In the most recent incident, sports columnist Jack Todd was suspended without pay for a week.

Mr. Todd, who was short-listed this year for the Governor-General's non-fiction award, would not comment, but sources said he was recalled from assignment in Boston after sending a critical reply to a company-wide email announcing new appointments at CanWest.

The controversy began after CanWest launched a policy requiring the main papers of its Southam chain to run similar "national editorials" written from the Winnipeg head office, three times a week.

Both the Opposition Liberals and the governing Parti Québécois have unanimously passed a legislature motion condemning the policy. From the pro-secession Le Devoir to the anglophone community weekly The Suburban, newspaper editorials and cartoonists have taken shots too.
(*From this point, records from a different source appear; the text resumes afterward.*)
Lemma byte_diff a b : 0 <= a < 2 ^ 8 -> 0 <= b < 2 ^ 8 -> (swrap 8 (a - b) =? 0) = (a =? b).
Proof.
  intros Ha Hb. unfold swrap. change (2 ^ (8 - 1)) with 128. change (2 ^ 8) with 256 in *.
  pose proof (Z.mod_pos_bound (a - b) 256 ltac:(lia)).
  destruct (Z.eqb_spec a b) as [->|Hne]; [by rewrite Z.sub_diag|].
  assert ((a - b) mod 256 ≠ 0).
  { intros E. apply Z.mod_divide in E as [k Hk]; lia. }
  destruct (Z.ltb_spec ((a - b) mod 256) 128); apply Z.eqb_neq; lia.
Qed.

(** [rt_strncmp] is zero exactly when the two strings agree on their first [count]
    characters: the difference kept in a [signed char] never wraps to a false zero. *)
Theorem rt_strncmp_zero count cs ct m :
  bytes m -> (rt_strncmp cs ct count m = 0 <-> chars count cs m = chars count ct m).
Proof.
  intros Hm. unfold rt_strncmp. revert cs ct.
  assert (forall res cs ct, res = 0 ->
    (rt_strncmp_loop res cs ct count m = 0 <-> chars count cs m = chars count ct m)) as H; [|eauto].
  induction count as [|n IH]; intros res cs ct Hr; [done|]. simpl.
  rewrite byte_diff by done. pose proof (byte_diff (m cs) (m ct) (Hm cs) (Hm ct)) as Hbd.
  destruct (Z.eqb_spec (m cs) (m ct)) as [E|E]; simpl.
  - rewrite <- E in Hbd |- *. destruct (Z.eqb_spec (m cs) 0).
    + split; [done|]. intros _. by apply Z.eqb_eq in Hbd.
    + apply Z.eqb_eq in Hbd. rewrite IH by done. split; [by intros ->|by intros [=]].
  - apply Z.eqb_neq in Hbd. split; [done|].
    destruct (Z.eqb_spec (m cs) 0), (Z.eqb_spec (m ct) 0); intros [=]; congruence.
Qed.

Theorem rt_strncmp_zero_witness :
  rt_strncmp 0 4 4 (fun x => x mod 4) = 0 <-> chars 4 0 (fun x => x mod 4) = chars 4 4 (fun x => x mod 4).
Proof. apply rt_strncmp_zero. intros x. pose proof (Z.mod_pos_bound x 4). lia. Defined.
The dispute goes more broadly over the issue of freedom of speech, with staff complaining that stories are modified to reflect the views of the Aspers, who are said to be pro-Liberal and pro-Israel.

Sources at The Gazette mention the following incidents as examples of editorial meddling:

Political columnist Don Macpherson initially wrote about the new editorial rules by saying, "A policy that forbids a newspaper from deciding for itself where the interests of its readers lie is not only bad journalism, it's also bad business."

He had to change the column and the published version read: "A uniquely Canadian policy that allows for editorials written from both local and national viewpoints, and occasional lively disagreement between the two, could be good for business."

Other critical parts were also removed, such as his praise for editorial page editor Peter Hadekel's decision to resign and an explanation that only a management order ended a staff decision to protest by refusing to sign articles.

TV critic Peggy Curran wrote last month about a CBC documentary about Palestinian journalists getting shot by Israeli troops.

The column was held, then she was told that the piece had to be rewritten, sources said, adding that editors wanted to label the documentary "one-sided" until Ms. Curran agreed to call it a "point-of-view documentary."

"They simply tried to censor her column," one reporter said.

The controversy has been reported widely in Quebec and even in the Parisian daily Libération. The Gazette has alluded to it only indirectly.

The paper carried a Canadian Press dispatch yesterday about the Quebec National Assembly motion against CanWest. However, it excised parts that reported its own staff's unhappiness.

Two cartoons of editorial cartoonist Terry Mosher, also known as Aislin, were rejected, including one that said, "Imagine, a newspaper that looks just like, ummm, Global Television."

One journalist said, "People are fed up with feeling like they're working for a paper like Pravda."

Gazette reporters stopped speaking publicly about the feud after an internal memo last week warned them that "case law supports sanctions, including suspension or termination, against those who persist in disregarding their obligations to the employer after warning."

A piece on Monday by city-life columnist Sue Montgomery was seen in the newsroom as an oblique reference to the newsroom dissent. "There are times I fear that the light may not come back. But it's not the end of the world," she wrote.

That sentence apparently refers to a speech last week by David Asper, chairman of the publications committee of CanWest Global, who defended the editorials as "what's best for the nation as a whole rather than local or regional communities."

In a remark that riled many at The Gazette, Mr. Asper paraphrased the band REM: "I can say to our critics, and especially to the bleeding hearts of the journalist community, that 'it's the end of the world as they know it . . . and I feel fine.' "

Neither Gazette editor-in-chief Peter Stockland nor Southam editor-in-chief Murdoch Davis answered requests for interviews yesterday.